Уже много десятилетий я заслуживаю одобрение читателей и студентов. Иногда я принимаю его, и это кружит мне голову. В другое время, когда я полностью поглощен тем, что пишу в данный момент, оно не проникает глубже поверхности. Порой я с изумлением вижу, что люди приписывают мне гораздо больше мудрости, чем я действительно имею, и тогда я напоминаю себе о том, что не следует принимать похвалу слишком всерьез. Каждому человеку необходимо верить, что на свете существуют действительно мудрые мужчины и женщины. Когда я был моложе, я искал этого сам, а теперь, пожилой и почтенный, стал волшебным кувшином для желаний других людей.
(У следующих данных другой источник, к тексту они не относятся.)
(** * LazyUI: design-token truth resolution and class validation

    A shallow embedding of the three pure stages of the pipeline
    (logic/extractor.ts, logic/resolver.ts, logic/validator.ts), of the
    generation loop around them (controller/generator.ts) and of the
    flattening of the script that freezes the defaults
    (scripts/generate-defaults.js), with the properties of their
    specification and further properties of the code.

    Conventions of the embedding.
    - A JavaScript string is a [string]: a sequence of character codes,
      compared code by code ([===] is [String.eqb]).
    - A plain JavaScript object used as [Record<string, V>] is the list of
      its own properties in the order [Object.keys] and [for ... in]
      enumerate them: array-index keys first, in ascending numeric order,
      then the other keys in creation order.
    - A character is one code unit below 256; the classes [\s] and [\d]
      of the regular expressions are taken on these.
    - An object has a prototype. Reading a key that is not own goes to
      the prototype; assigning [__proto__] ([o[k] = v], [Object.assign])
      runs the setter of [Object.prototype] as long as it is inherited,
      while an object spread and the parsed default asset make [__proto__]
      an own property like any other.
    - [console.log] calls are not modelled: they do not touch the result.
    - The file system, the parser and the tree traversal are parameters
      of the extraction; so is the default token asset of the resolver.
    - The settings of the editor and the service that answers the requests
      are parameters of the generation loop; a run is described by the
      promise it settles, the warnings it shows and the requests it sends. *)

From Stdlib Require Import List String Ascii Bool Arith NArith Lia.
From Stdlib Require Import ZArith DecimalString Permutation Sorted.
Import ListNotations.
Local Open Scope list_scope.
Local Open Scope string_scope.

Set Implicit Arguments.
Set Warnings "-register-all".

(* ===================================================================== *)
(** ** Plain JavaScript objects *)
(* ===================================================================== *)

Module JsObject.

Section Obj.
Variable V : Type.

(** Own properties, in enumeration order. *)
Definition obj := list (string * V).

Definition empty : obj := [].

(** Value of a decimal digit. *)
Definition digit_of (c : ascii) : option N :=
  let n := N_of_ascii c in
  if ((48 <=? n) && (n <=? 57))%N then Some (n - 48)%N else None.

Fixpoint parse_digits (s : string) (acc : N) : option N :=
  match s with
  | EmptyString => Some acc
  | String c s' =>
      match digit_of c with
      | Some d => parse_digits s' (10 * acc + d)%N
      | None => None
      end
  end.

(** [array_index k] is [Some n] when [k] is the canonical decimal spelling
    of an integer [n] with [0 <= n < 2^32 - 1]: such keys are enumerated
    first, in numeric order. *)
Definition array_index (k : string) : option N :=
  match k with
  | EmptyString => None
  | String c rest =>
      if Ascii.eqb c "0" then
        match rest with EmptyString => Some 0%N | _ => None end
      else
        match parse_digits k 0 with
        | Some n => if (n <? 4294967295)%N then Some n else None
        | None => None
        end
  end.

(** [o.hasOwnProperty(k)] and the own value of [k]. *)
Fixpoint get_own (o : obj) (k : string) : option V :=
  match o with
  | [] => None
  | (k', v) :: o' => if String.eqb k' k then Some v else get_own o' k
  end.

Definition has_own (o : obj) (k : string) : bool :=
  match get_own o k with Some _ => true | None => false end.

(** Overwriting an existing property keeps its place. *)
Fixpoint replace (o : obj) (k : string) (v : V) : obj :=
  match o with
  | [] => []
  | (k', v') :: o' =>
      if String.eqb k' k then (k', v) :: o' else (k', v') :: replace o' k v
  end.

(** A new array-index key goes among the index keys, in numeric order. *)
Fixpoint insert_index (n : N) (k : string) (v : V) (o : obj) : obj :=
  match o with
  | [] => [(k, v)]
  | (k', v') :: o' =>
      match array_index k' with
      | Some n' =>
          if (n <? n')%N then (k, v) :: o
          else (k', v') :: insert_index n k v o'
      | None => (k, v) :: o
      end
  end.

(** Creating or overwriting the own property [k]: what [o[k] = v] does
    for every key but [__proto__], and what defining a property does for
    every key. *)
Definition set (o : obj) (k : string) (v : V) : obj :=
  if has_own o k then replace o k v
  else
    match array_index k with
    | Some n => insert_index n k v o
    | None => (o ++ [(k, v)])%list
    end.

(** [Object.keys(o)]. *)
Definition keys (o : obj) : list string := map fst o.

(** Every own property of [src], in enumeration order, made an own
    property of [target]: the copy an object spread does. *)
Definition assign (target src : obj) : obj :=
  fold_left (fun acc kv => set acc (fst kv) (snd kv)) src target.

(** The object literal [{ ...a, ...b }]. *)
Definition spread2 (a b : obj) : obj := assign (assign empty a) b.

(** [k1] may stand before [k2] in an enumeration. *)
Definition precedes (k1 k2 : string) : bool :=
  negb (String.eqb k1 k2) &&
  match array_index k2 with
  | Some n2 =>
      match array_index k1 with
      | Some n1 => (n1 <? n2)%N
      | None => false
      end
  | None => true
  end.

Fixpoint ordered (ks : list string) : bool :=
  match ks with
  | [] => true
  | k :: ks' => forallb (precedes k) ks' && ordered ks'
  end.

(** The list is the enumeration of an object: no key twice, index keys
    first and ascending. *)
Definition wf (o : obj) : bool := ordered (keys o).

End Obj.

Arguments empty {V}.

End JsObject.

(** Names every plain object inherits from [Object.prototype]; each is
    bound there to a function (or, for [__proto__], to the prototype
    itself), so reading it through an object that does not own the key
    gives a truthy value. *)
Definition OBJECT_PROTOTYPE_KEYS : list string :=
  [ "constructor"; "__defineGetter__"; "__defineSetter__"; "hasOwnProperty";
    "__lookupGetter__"; "__lookupSetter__"; "isPrototypeOf";
    "propertyIsEnumerable"; "toString"; "valueOf"; "__proto__";
    "toLocaleString" ].

Definition string_in (s : string) (l : list string) : bool :=
  existsb (String.eqb s) l.

(** Truthiness of a string: the empty string is falsy. *)
Definition truthy (s : string) : bool := negb (String.eqb s EmptyString).

(** Truthiness of the property read [o[k]] on a [Record<string, string>]:
    an own property counts by its string value, a key that is not own is
    looked up in the prototype. *)
Definition truthy_get (o : JsObject.obj string) (k : string) : bool :=
  match JsObject.get_own o k with
  | Some v => truthy v
  | None => string_in k OBJECT_PROTOTYPE_KEYS
  end.

(* ===================================================================== *)
(** ** logic/resolver.ts *)
(* ===================================================================== *)

Record TokenFamilies := mkFamilies {
  colors : JsObject.obj string;
  spacing : JsObject.obj string
}.

(** [ExtractedTruth] of logic/extractor.ts. *)
Record ExtractedTruth := mkExtracted {
  extend : TokenFamilies;
  override : TokenFamilies
}.

(** [ResolvedTruth] has the two families. *)
Definition ResolvedTruth := TokenFamilies.

Section Resolver.

(** The asset [assets/tailwind-defaults.json], imported as [defaultTheme]. *)
Variable defaultTheme : TokenFamilies.

Definition resolveTruth (userTruth : ExtractedTruth) : ResolvedTruth :=
  let finalColors :=
    if (0 <? List.length (JsObject.keys (colors (override userTruth))))%nat then
      JsObject.spread2 (colors (override userTruth)) (colors (extend userTruth))
    else
      JsObject.spread2 (colors defaultTheme) (colors (extend userTruth)) in
  let finalSpacing :=
    if (0 <? List.length (JsObject.keys (spacing (override userTruth))))%nat then
      JsObject.spread2 (spacing (override userTruth)) (spacing (extend userTruth))
    else
      JsObject.spread2 (spacing defaultTheme) (spacing (extend userTruth)) in
  {| colors := finalColors; spacing := finalSpacing |}.

End Resolver.

(** Both families of a token set, and all four buckets of an extracted
    truth, are enumerations of plain objects. *)
Definition wf_families (f : TokenFamilies) : bool :=
  JsObject.wf (colors f) && JsObject.wf (spacing f).

Definition wf_truth (t : ExtractedTruth) : bool :=
  wf_families (extend t) && wf_families (override t).

(** The extracted truth of a configuration that declares nothing. *)
Definition emptyTruth : ExtractedTruth :=
  {| extend := {| colors := JsObject.empty; spacing := JsObject.empty |};
     override := {| colors := JsObject.empty; spacing := JsObject.empty |} |}.

(** A few entries in the shape of the default asset, for examples. *)
Definition sampleDefaults : TokenFamilies :=
  {| colors := [("black", "#000"); ("white", "#fff"); ("slate-50", "#f8fafc");
                ("red-500", "#ef4444"); ("blue-500", "#3b82f6")];
     spacing := [("0", "0px"); ("1", "0.25rem"); ("4", "1rem"); ("8", "2rem");
                 ("px", "1px"); ("0.5", "0.125rem")] |}.

Definition sampleTruth : ExtractedTruth :=
  {| extend := {| colors := [("brand", "#123456"); ("black", "#111")];
                  spacing := [("18", "4.5rem")] |};
     override := {| colors := JsObject.empty;
                    spacing := [("1", "4px"); ("2", "8px")] |} |}.

(* ===================================================================== *)
(** ** logic/extractor.ts *)
(* ===================================================================== *)

(** A thrown [Error]: the name of its class and its message. *)
Record JsError := mkError {
  name : string;
  message : string
}.

(** [new ConfigParseError(message)]. *)
Definition ConfigParseError (msg : string) : JsError :=
  {| name := "ConfigParseError"; message := msg |}.

(** The outcome of a call that may throw. *)
Inductive Result (A : Type) : Type :=
| Throw (e : JsError)
| Return (a : A).
Arguments Throw {A} e.
Arguments Return {A} a.

(** The values the extractor and the flattenings meet: strings, objects,
    arrays and [null]. An object is the list of its own properties, in
    enumeration order, with its prototype: [Object.prototype], [null], or
    another object or array. An array is the list of its elements,
    without holes or further properties. [extractObjectFromNode] builds
    no array. *)
Inductive jsval : Type :=
| JStr (s : string)
| JObj (props : list (string * jsval)) (proto : jsproto)
| JArr (items : list jsval)
| JNull
with jsproto : Type :=
| ObjectPrototype
| NullPrototype
| PrototypeObject (props : list (string * jsval)) (proto : jsproto)
| PrototypeArray (items : list jsval).

(** The key of the element [i] of a string or of an array. *)
Definition index_key (i : N) : string := NilEmpty.string_of_uint (N.to_uint i).

(** A one-character string per index, as the own enumerable properties of
    a string value are: [{0: 'r', 1: 'e', 2: 'd'}] for ['red']. *)
Fixpoint string_props (i : N) (s : string) : list (string * string) :=
  match s with
  | EmptyString => []
  | String c s' => (index_key i, String c EmptyString) :: string_props (N.succ i) s'
  end.

(** The elements of an array under their index keys. *)
Fixpoint indexed (i : N) (items : list jsval) : list (string * jsval) :=
  match items with
  | [] => []
  | value :: rest => (index_key i, value) :: indexed (N.succ i) rest
  end.

(** A loop over the elements of an array: the body is run on each index
    key and element, in order. *)
Fixpoint for_items (A : Type) (body : string -> jsval -> A -> A)
                   (i : N) (items : list jsval) (acc : A) : A :=
  match items with
  | [] => acc
  | value :: rest => for_items body (N.succ i) rest (body (index_key i) value acc)
  end.

(** [result[key] = value] for a string [value], on an object whose
    prototype is [Object.prototype]. There [__proto__] is an accessor: as
    long as the object has no own property of that name the assignment
    runs its setter, which ignores a value that is neither an object nor
    [null]. *)
Definition put (result : JsObject.obj string) (key value : string)
  : JsObject.obj string :=
  if String.eqb key "__proto__" && negb (JsObject.has_own result key) then result
  else JsObject.set result key value.

(** [Object.assign(result, src)] for two such objects: every own property
    of [src], in enumeration order, is assigned to [result]. *)
Definition put_all (result src : JsObject.obj string) : JsObject.obj string :=
  fold_left (fun acc kv => put acc (fst kv) (snd kv)) src result.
Думаю, что потребность в наставниках многое говорит о нашей уязвимости и о потребности в ком-то высшем или даже Всевышнем. Многие люди, в том числе и я, не только любят своих наставников, но и приписывают им многое сверх того, что они действительно заслуживают. Пару лет назад на поминках известного профессора психиатрии я услышал речь одного из своих бывших студентов, назовем его Джеймс. Сейчас он уважаемый профессор психиатрии одного из университетов на Восточном Побережье. Я хорошо знал их обоих, и меня потрясло то, что в своей речи Джеймс приписывал своему покойному наставнику многие из своих собственных плодотворных идей.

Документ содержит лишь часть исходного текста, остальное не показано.